However, the Registrant has revised the disclosure on pages 11, 12, 13, 15, 16, 55, 56, 57, 58 and 59 of Amendment No. 5 to provide additional clarity with respect to the impact of the RSUs for which the Time-Based Requirement will be satisfied on or before the closing of this offering but were not satisfied as of June 30, 2023.

3.Please make clear hereunder and elsewhere in the filing the terms of the RSU Settlement. Tell us why you give effect to the issuance of shares subject to the RSU Settlement but not to the liquidity-contingent RSUs whose time-based vesting requirement will be accelerated as of the closing of this offering. Please either revise with a view toward consistency or tell us why such divergent treatment is appropriate.
Response: The Registrant respectfully acknowledges the Staff’s comment and has revised the disclosure on pages 11, 12, 13, 15, 55 and 57 of Amendment No. 5 to include more detailed disclosure in the treatment of the RSUs for which the Time-Based Requirement will be accelerated.

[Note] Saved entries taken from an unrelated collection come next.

Lemma admit_run j d c a cand ev now d' a' resp e red :
  runs_in d c a → cm_operation c ≠ Register →
  do_admit j d c a cand ev now = Ok (Changed d' a' resp e red) →
  ledger_run (display (cm_space_id c)) d d' ∧ space a' = space a.
Proof.
  intros [Hsp Hrow] Hop H. specialize (Hrow Hop). unfold do_admit in H.
  step H ir Hir. step H intent Hi. step H pb Hpb. destruct pb as [text body]. step H u1 H1.
  step H row Hch. step H u2 H2. step H u3 H3. step H cfg Hcfg. step H da Had.
  destruct da as [d1 a1].
  apply policy_open in Hpb as (prow & Hp & Hps & _ & Hrev & Hlim & Huse).
  apply find_challenge_Some in Hch as [Hc Hcs].
  apply fail_if_Ok, orb_false_iff in H2 as [_ H2%bool_decide_eq_false].
  rewrite <-eq_None_not_Some in H2.
  apply adopt_run with (s := display (cm_space_id c)) in Had as (Hrun & Hsa & E1 & E2);
    [|by rewrite add_credential_space, Hsp|done].
  rewrite add_credential_space in Hsa. rewrite <-E1 in Hp. rewrite <-E2 in Hc.
  rewrite Hsp in Hps.
  destruct (spend_run d1 _ _ (display (record_id ir)) _ _ (λ _, true) _ _ Hc Hcs H2 Hp Hps Hrev
              Hlim Huse eq_refl) as (_ & _ & Hspend).
  destruct (consume_challenge d1 _ _) as [d2 k2]. cbn [fst snd] in *.
  destruct (use_policy d2 _ _) as [d3 k3]. cbn [fst snd] in *.
  apply Ok_inj in H. simplify_eq. split; [by etrans|done].
Qed.

Lemma admit_v2_run j d c a cand ev now d' a' resp e red :
  runs_in d c a → cm_operation c ≠ Register →
  do_admit_v2 j d c a cand ev now = Ok (Changed d' a' resp e red) →
  ledger_run (display (cm_space_id c)) d d' ∧ space a' = space a.
Proof.
  intros [Hsp Hrow] Hop H. specialize (Hrow Hop). unfold do_admit_v2 in H.
  step H ir Hir. step H intent Hi. step H pb Hpb. destruct pb as [text body]. step H u1 H1.
  step H request Hq. step H u4 H4. step H row Hch. step H u2 H2. step H chal Hchal.
  step H cb Hcb. step H u5 H5. step H u3 H3. step H cfg Hcfg. step H da Had.
  destruct da as [d1 a1].
  apply policy_open in Hpb as (prow & Hp & Hps & _ & Hrev & Hlim & Huse).
  apply find_challenge_Some in Hch as [Hc Hcs].
  apply fail_if_Ok, orb_false_iff in H2 as [_ H2%bool_decide_eq_false].
  rewrite <-eq_None_not_Some in H2.
  apply adopt_run with (s := display (cm_space_id c)) in Had as (Hrun & Hsa & E1 & E2);
    [|by rewrite add_credential_space, Hsp|done].
  rewrite add_credential_space in Hsa. rewrite <-E1 in Hp. rewrite <-E2 in Hc.
  rewrite Hsp in Hps.
  destruct (spend_run d1 _ _ ("v2:" +:+ display (record_id request)) _ _
              (λ r, (pl_space r === display (cm_space_id c)) && negb (pl_revoked r))
              _ _ Hc Hcs H2 Hp Hps Hrev Hlim Huse) as (_ & _ & Hspend).
  { rewrite Hps, Hrev. by rewrite bool_decide_eq_true_2. }
  destruct (consume_challenge d1 _ _) as [d2 k2]. cbn [fst snd] in *.
  step H u6 H6. destruct (use_policy d2 _ _) as [d3 k3]. cbn [fst snd] in *. step H u7 H7.
  apply Ok_inj in H. simplify_eq. split; [by etrans|done].
Qed.

(** ** Owner updates *)

Lemma add_credentials_space creds a a' :
  try_fold (λ a text, cred ← verify_credential text; mret (add_credential a cred)) a creds = Ok a' →
  space a' = space a.
Proof.
  intros H. refine (try_fold_inv (λ a', space a' = space a) _ _ _ _ _ _ H); [|done].
  intros s x s' _ Hs Hx. by inv_ok.
Qed.

Lemma tombstones_run s l d :
  ledger_run s d (foldl (λ d m, set_tombstones d
    (insert_or_ignore (s, m.1) m.2 (tombstones d))) d l)
  ∧ spaces (foldl (λ d m, set_tombstones d
    (insert_or_ignore (s, m.1) m.2 (tombstones d))) d l) = spaces d.
Proof.
  revert d. induction l as [|[cred id] l IH]; intros d; cbn [foldl]; [done|].
  destruct (IH (set_tombstones d (insert_or_ignore (s, cred) id (tombstones d)))) as [IH1 IH2].
  cbn [fst snd]. split; [|by rewrite IH2]. etrans; [|exact IH1].
  unfold insert_or_ignore. destruct (tombstones d !! (s, cred)) eqn:Hk.
  - assert (set_tombstones d (tombstones d) = d) as -> by (by destruct d). done.
  - by apply run_one, step_tombstone.
Qed.

Lemma owner_update_run j d c a proposal creds d' a' resp e red :
  runs_in d c a → cm_operation c ≠ Register →
  do_owner_update j d c a proposal creds = Ok (Changed d' a' resp e red) →
  ledger_run (display (cm_space_id c)) d d' ∧ space a' = space a.
Proof.
  intros [Hsp Hrow] Hop H. specialize (Hrow Hop). unfold do_owner_update in H.
  step H u1 H1. step H before Hb. step H bg Hbg. step H bh Hbh. step H a1 Ha1.
  apply add_credentials_space in Ha1.
  step H pr Hpr. step H cfg Hcfg. step H adm Hadm. step H after Haf. step H ag Hag.
  step H ah Hah. step H d1 Hsave. apply Ok_inj in H. simplify_eq.
  pose proof (tombstones_run (display (cm_space_id c))
                (List.filter (λ m, negb (contains after m)) before) d) as [Hrun Hspaces].
  split; [|by rewrite apply_config_space].
  etrans; [exact Hrun|]. eapply save_run; [exact Hsave| |].
  - by rewrite apply_config_space, Ha1, Hsp.
  - left. by rewrite Hspaces.
Qed.

Lemma ledger_run_spaces s d d' k :
  ledger_run s d d' → is_Some (spaces d !! k) → is_Some (spaces d' !! k).
Proof.
  induction 1 as [|d1 d2 d3 Hstep _ IH]; [done|]. intros Hk. apply IH.
  destruct Hstep; cbn; try done. destruct (decide (s = k)) as [->|].
  - rewrite lookup_insert_eq. eauto.
  - by rewrite lookup_insert_ne.
Qed.

Lemma run_operation_run j d r signed c a cand ip now ent d' a' resp e red :
  runs_in d c a →
  run_operation j d r signed c a cand ip now ent = Ok (Changed d' a' resp e red) →
  ledger_run (display (cm_space_id c)) d d' ∧ space a' = space a
  ∧ is_Some (spaces d' !! display (cm_space_id c)).
Proof.
  intros Hin H. unfold run_operation in H.
  enough ((ledger_run (display (cm_space_id c)) d d' ∧ space a' = space a)
          ∧ (cm_operation c = Register → is_Some (spaces d' !! display (cm_space_id c))))
    as [[Hrun Hsp] Hreg].
  { split; [done|]. split; [done|]. destruct (decide (is_register (cm_operation c) = true)) as [Hr|Hr].
    - apply Hreg. by destruct (cm_operation c).
    - eapply ledger_run_spaces; [exact Hrun|]. apply Hin. intros Hop. by rewrite Hop in Hr. }
  destruct (cm_operation c) eqn:Hop; (split; [|try done]).
  1,2: apply register_run in H as (? & -> & ?); [done|apply Hin].
  - by apply register_invitation_run in H as [? ->].
  - by apply revoke_invitation_run in H as [? ->].
  - by apply challenge_run in H as [? ->].
  - step H cd Hcd. apply admit_run in H; [done|done|congruence].
  - step H cd Hcd. by apply challenge_v2_run in H as [? ->].
  - step H cd Hcd. apply admit_v2_run in H; [done|done|congruence].
  - apply owner_update_run in H; [done|done|congruence].
  - done.
Qed.

(** ** The transaction *)

(** A signed command that passed every check before the transaction. *)
Record command_admitted (j : Journal) (r : Request) (now : N) (signed : SignedRecord)
    (c : Command) (a : Authority) (candidate : option VerifiedCredential)
    (signer : VerifiedCredential) : Prop := {
  adm_signed : jdecode (rq_command r) = Ok signed;
  adm_command : decode (T := Command) signed = Ok c;
  adm_ok : command_ok j c now = Ok tt;
  adm_work : work_ok r c = Ok tt;
  adm_authority : command_authority j r c = Ok a;
  adm_candidate : match operation_candidate (cm_operation c) with
                  | Some text => ∃ cred, verify_credential text = Ok cred ∧ candidate = Some cred
                  | None => candidate = None
                  end;
  adm_signer : command_signer a c candidate = Ok signer;
  adm_signature : verify_signature signed (vc_key signer) = Ok tt;
  adm_permission : permission_ok a c = Ok tt;
  adm_new : replay (db j) (record_id signed) = Ok None;
  adm_head : is_managed (cm_operation c) = true → head a = Some (cm_authority_head c);
  adm_ticket : is_register (cm_operation c) = true → registered (db j) (cm_space_id c) = false →
    ∃ ticket, rq_registration_ticket r = Some ticket
      ∧ verify_registration_ticket ticket (registration_hosts j) (pin j) c
          (vc_identity signer) now = Ok tt;
}.

(** The rows a command leaves, and the event appended after them. *)
Inductive commits (j : Journal) (r : Request) (signed : SignedRecord) (c : Command)
    (a : Authority) (candidate : option VerifiedCredential) (ip : IpAddr) (now : N)
    (entropy : option string) : Db → Response → Prop :=
| commits_intro d a' resp event red nonces e d' out :
    command_nonces (prune (db j) (cm_space_id c) now)
      !! (display (cm_credential_id c), cm_nonce c) = None →
    run_operation j (prune (db j) (cm_space_id c) now) r signed c a candidate ip now entropy
      = Ok (Changed d a' resp event red) →
    head a' = Some (et_head e) → et_request e = record_id signed →
    et_space e = cm_space_id c → et_name e = event → et_now e = now →
    append_with_budget (set_nonces d nonces) (jkey j) (pin j) e resp red = Ok (d', out) →
    commits j r signed c a candidate ip now entropy d' out.

Lemma transact_commits j r signed c a cand ip now ent d' out :
  transact j r signed c a cand ip now ent = Ok (Some d', out) →
  commits j r signed c a cand ip now ent d' out.
Proof.
  unfold transact. intros H. step H u1 H1. step H o Ho. destruct o as [|d a' resp event red]; [done|].
  step H nonces Hn. step H h Hh. step H dr Happ. destruct dr as [d2 r2]. apply Ok_inj in H.
  simplify_eq. apply fail_if_Ok, bool_decide_eq_false, eq_None_not_Some in H1.
  apply ok_or_Ok in Hh. by eapply commits_intro; [done|exact Ho| .. |exact Happ].
Qed.

(** [apply] either leaves every table as it was, or commits one admitted command. *)
Lemma apply_inv j r ip now instant ent :
  let j1 := (guard j now instant).1 in
  (apply j r ip now instant ent).1 = j1
  ∨ ∃ signed c a cand signer d' out,
      (guard j now instant).2 = Ok tt
      ∧ command_admitted j1 r now signed c a cand signer
      ∧ commits j1 r signed c a cand ip now ent d' out
      ∧ apply j r ip now instant ent = (set_db j1 d', Ok out).
Proof.
  intros j1. subst j1. unfold apply. destruct (guard j now instant) as [j1 g]. cbn [fst snd].
  destruct g as [[]|e]; [|by left].
  destruct (apply_inner j1 r ip now ent) as [[[d'|] out]|e] eqn:H; [|by left..].
  right. unfold apply_inner in H. step H signed Hs. step H c Hc. step H u1 H1. step H u2 H2.
  step H a Ha. step H cand Hcand. step H signer Hsg. step H u3 H3. step H u4 H4.
  exists signed, c, a, cand, signer, d', out. destruct u1, u2, u3, u4.
  apply lift_Ok in Hc. apply lift_Ok in H3.
  assert (match operation_candidate (cm_operation c) with
          | Some text => ∃ cred, verify_credential text = Ok cred ∧ cand = Some cred
          | None => cand = None
          end) as Hcand'.
  { destruct (operation_candidate _); [|by injection Hcand].
    apply fmap_Ok in Hcand as (x & ? & <-). eauto. }
  destruct (is_register (cm_operation c) && negb (registered (db j1) (cm_space_id c))) eqn:Hreg;
    destruct (cm_operation c) eqn:Hop; try discriminate Hreg;
    try (by apply bind_Ok in H as (? & ? & ?)); cbn [is_managed is_admit andb] in H.
  all: step H u5 H5; step H rep Hrep; destruct rep as [resp|]; [by step H u6 H6|];
    step H u6 H6; apply transact_commits in H.
  all: split; [done|]; split; [|done]; split; try done; rewrite ?Hop; try done;
    try (intros _; apply fail_if_Ok, bool_decide_eq_negb_false in H6; by symmetry).
  all: intros _ Hf.
  - step H5 ticket Ht. apply ok_or_Ok in Ht. destruct u5. eauto.
  - cbn [is_register andb] in Hreg. by rewrite Hf in Hreg.
Qed.

Lemma commits_run j r signed c a cand ip now ent d' out :
  runs_in (db j) c a → commits j r signed c a cand ip now ent d' out →
  ∃ d e resp red, ledger_run (display (cm_space_id c)) (db j) d
    ∧ is_Some (spaces d !! display (cm_space_id c)) ∧ space a = cm_space_id c
    ∧ et_space e = cm_space_id c ∧ et_request e = record_id signed ∧ et_now e = now
    ∧ append_with_budget d (jkey j) (pin j) e resp red = Ok (d', out).
Proof.
  intros [Hsp Hst] H. destruct H as [d a' resp event red nonces e d' out Hn Hop Hh Hr Hs Hname Ht Happ].
  apply run_operation_run in Hop as (Hrun & Ha' & Hstored); [|by split].
  exists (set_nonces d nonces), e, resp, red. repeat (split; [|done || (split; [done|])]); try done.
  etrans; [apply prune_run|]. etrans; [exact Hrun|]. apply run_one, step_nonces.
Qed.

4.Additionally, tell us why the capitalization and dilution tables do not make reference nor give effect to "a -for- split of your common stock, which is expected to be completed prior to the completion of this offering" as mentioned on page 11 of the prospectus.

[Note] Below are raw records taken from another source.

Lemma do_invite_ok a l s op c identity cred to now draw o :
  call_wf l s c → do_invite a c identity cred to now draw = Ok o →
  outcome_ok l s op identity cred c o.
Proof.
  intros H Ho. unfold do_invite in Ho. step Ho u Hu. step Ho q Hq. step Ho h Hh.
  step Ho m Hm. step Ho v Hv.
  assert (ac_kind c = Group) as Hk by (by inv_ok).
  assert (ac_participants c !! to = None) as Hto.
  { inv_ok. by apply eq_None_not_Some. }
  case_match.
  - apply Ok_inj in Ho as <-. split; [done|]. split; [done|]. by apply roster_keep.
  - step Ho inv Hinv. apply Ok_inj in Ho as <-. split; [done|]. split; [|by apply roster_keep].
    apply wf_set_invitations; [done..|]. rewrite dom_insert.
    pose proof (cw_disjoint _ _ _ H) as Hd. assert (to ∉ dom (roster c)) as Hn.
    { apply not_elem_of_dom. unfold roster. by rewrite lookup_fmap, Hto. }
    clear -Hd Hn. set_solver.
Qed.

Lemma do_leave_ok l s op c identity cred o :
  is_leave op = true → call_wf l s c → do_leave c identity cred = Ok o → outcome_ok l s op identity cred c o.
Proof.
  intros Hl H Ho. unfold do_leave in Ho. step Ho q Hq. apply participant_Ok in Hq as [Hq Hc].
  case_bool_decide as Hk; [by apply Ok_inj in Ho as <-|]. cbv zeta in Ho.
  case_bool_decide as He; [by apply Ok_inj in Ho as <-|]. apply Ok_inj in Ho as <-.
  assert (ac_kind c = Group) as Hg by (by destruct (ac_kind c)).
  set (c' := set_participants c _ _).
  assert (roster c' = delete identity (roster c)) as Hr by (unfold roster; cbn; apply fmap_delete).
  assert (medias c' = delete identity (medias c)) as Hm by (unfold medias; cbn; apply fmap_delete).
  pose proof (delete_subseteq (medias c) identity) as Hsub.
  split; [done|]. split.
  - split; rewrite ?Hr, ?Hm; try done; cbn; try apply H; try lia; try congruence.
    + intros id p [_ Hp]%lookup_delete_Some. by apply (cw_keys _ _ _ H).
    + etrans; [|apply (cw_size _ _ _ H)].
      pose proof (map_subseteq_size _ _ (delete_subseteq (roster c) identity)). lia.
    + etrans; [by apply publishing_subseteq|apply H].
    + etrans; [by apply publishing_subseteq|apply H].
    + pose proof (cw_disjoint _ _ _ H) as Hd. rewrite dom_delete. clear -Hd. set_solver.
  - apply roster_leave; [done| |done|done]. rewrite <-Hc. by apply roster_lookup.
Qed.

Lemma do_heartbeat_ok l s op c identity cred now o :
  call_wf l s c → do_heartbeat c identity cred now = Ok o → outcome_ok l s op identity cred c o.
Proof.
  intros H Ho. unfold do_heartbeat in Ho. step Ho q Hq. apply participant_Ok in Hq as [Hq Hc].
  apply Ok_inj in Ho as <-. split; [done|]. split; [|split; [|done]].
  - apply (call_wf_update _ _ _ _ q); try done.
    intros f lim Hf _. cbn. by rewrite insert_id by by apply medias_lookup.
  - by apply (roster_same _ _ q).
Qed.

Lemma media_limit_ok c identity state f lim :
  (∀ id p, ac_participants c !! id = Some p → pa_identity_id p = id) →
  publishing (medias c) f ≤ lim →
  f state && (lim <=? others_publishing c identity f) = false →
  publishing (<[identity := state]> (medias c)) f ≤ lim.
Proof.
  intros Hkeys Hle Hlim. rewrite others_publishing_spec in Hlim by done.
  etrans; [apply publishing_insert|].
  pose proof (publishing_subseteq _ _ f (delete_subseteq (medias c) identity)).
  destruct (f state); cbn in Hlim; [apply N.leb_gt in Hlim; lia|lia].
Qed.

Lemma do_media_ok l s op c identity cred state now o :
  call_wf l s c → do_media l c identity cred state now = Ok o →
  outcome_ok l s op identity cred c o.
Proof.
  intros H Ho. unfold do_media in Ho. step Ho q Hq. apply participant_Ok in Hq as [Hq Hc].
  step Ho u Hu. apply fail_if_Ok, orb_false_iff in Hu as [Hv Hs]. apply Ok_inj in Ho as <-.
  set (c1 := set_participants c _ _). pose proof (cw_keys _ _ _ H) as Hkeys.
  assert (call_wf l s c1) as Hwf.
  { apply (call_wf_update _ _ _ _ q); try done. intros f lim Hf [[-> ->]|[-> ->]]; cbn;
      by apply media_limit_ok. }
  assert (roster c1 = roster c) as Hr by (by apply (roster_same _ _ q)).
  case_match; (split; [done|]); (split; [|by apply roster_keep]); [|done].
  split; try done; cbn; try apply Hwf.
Qed.

Lemma call_operation_ok l a c s identity cmd now draw o :
  call_wf l s c → ring_over c now = false →
  call_operation l a c s identity cmd now draw = Ok o →
  outcome_ok l s (cc_operation cmd) identity (cc_credential_id cmd) c o.
Proof.
  intros H Hring. unfold call_operation. destruct (cc_operation cmd); try done.
  - by apply do_join_ok.
  - by apply do_leave_ok.
  - by apply do_decline_ok.
  - unfold do_cancel. intros Ho. step Ho u Hu. step Ho q Hq. by apply Ok_inj in Ho as <-.
  - unfold do_end. intros Ho. step Ho u Hu. step Ho q Hq. by apply Ok_inj in Ho as <-.
  - by apply do_invite_ok.
  - by apply do_heartbeat_ok.
  - by apply do_heartbeat_ok.
  - by apply do_media_ok.
  - unfold do_signal. intros Ho. step Ho u Hu. step Ho q Hq. by apply Ok_inj in Ho as <-.
Qed.

End Handlers.

(** ** Commands on the registry *)

Section Commands.
Context `{P : Platform} {S : AuthoritySerde}.

(** [apply] is the fixed point of its body: the recursive call is [apply] itself. *)
Lemma apply_unfold r a cmd now draws :
  apply r a cmd now draws = apply_step (λ join, apply r a join now draws) r a cmd now draws.
Proof.
  unfold apply, apply_step at 1 3. destruct (admit_command a cmd) as [who|e]; [|done].
  cbn [mbind result_bind]. cbv zeta. case_match; [done|].
  destruct (cc_operation cmd); try done.
Qed.

(** The command an existing call sees. *)
Definition as_join (call : ActiveCall) (cmd : Command) : Command :=
  if is_start (cc_operation cmd) then with_operation cmd (Join (ac_call_id call) None) else cmd.

(** What an accepted command did. *)
Inductive applied (r : Registry) (a : Authority) (cmd : Command) (identity : IdentityId)
    (now : N) (draws : option string * option string) : Registry → list Event → Prop :=
| applied_over call :
    rooms r !! command_scope cmd = Some call → ring_over call now = true →
    applied r a cmd identity now draws
      (set_rooms r (delete (command_scope cmd) (rooms r)))
      [EndedEvent (command_scope cmd) (ac_call_id call) EndUnanswered]
| applied_subscribe :
    cc_operation cmd = Subscribe →
    match rooms r !! command_scope cmd with Some c => ring_over c now | None => false end = false →
    applied r a cmd identity now draws r
      match rooms r !! command_scope cmd with Some call => [PresenceEvent call] | None => [] end
| applied_started h kind media call_id invs :
    cc_operation cmd = Start kind media → rooms r !! command_scope cmd = None →
    head_config a = Ok h → kind = expected_kind h →
    (kind = Direct → nlen (sc_members h) = 2) →
    N.of_nat (size (rooms r)) < lm_rooms (limits r) →
    ensure_free r (cc_credential_id cmd) (command_scope cmd) = Ok tt →
    random_hex draws.1 = Ok call_id →
    direct_invitations h kind identity now draws.2 = Ok invs →
    let call := new_call (command_scope cmd) kind media identity (cc_config_id cmd)
                  (cc_credential_id cmd) now call_id invs in
    applied r a cmd identity now draws
      (set_rooms r (<[command_scope cmd := call]> (rooms r))) [PresenceEvent call]
| applied_in call o r' events :
    rooms r !! command_scope cmd = Some call → ring_over call now = false →
    ac_config_id call = cc_config_id cmd →
    operation_call_id (cc_operation (as_join call cmd)) = Some (ac_call_id call) →
    (is_join (cc_operation (as_join call cmd)) = true →
     ensure_free r (cc_credential_id cmd) (command_scope cmd) = Ok tt) →
    call_operation (limits r) a call (command_scope cmd) identity (as_join call cmd) now draws.1
      = Ok o →
    finish r (command_scope cmd) o = Ok (r', events) →
    applied r a cmd identity now draws r' events.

Response: The Registrant respectfully acknowledges the Staff’s comment and has revised the capitalization and dilution tables and accompanying disclosure on pages 55 and 57 of Amendment No. 5.
Notes to the Consolidated Financial Statements
For the Years Ended December 31, 2021 and 2022
14. Segment Reporting and Geographical Concentration, page F-26
5.Please separately report revenues from the United States (your country of domicile) apart from the rest of North America. Also, separately disclose:
• revenues from external customers attributed to an individual foreign country, if material. For instance, we note on page 18 that for the years ended December 31, 2021 and 2022, 18% and 23% of your revenue, respectively, was derived from your China-based operations.
• your basis for attributing revenues from external customers to individual countries.
Revise Note 10 on page F-42 to comply with the above comment. Refer to ASC 280-10- 50-41(a).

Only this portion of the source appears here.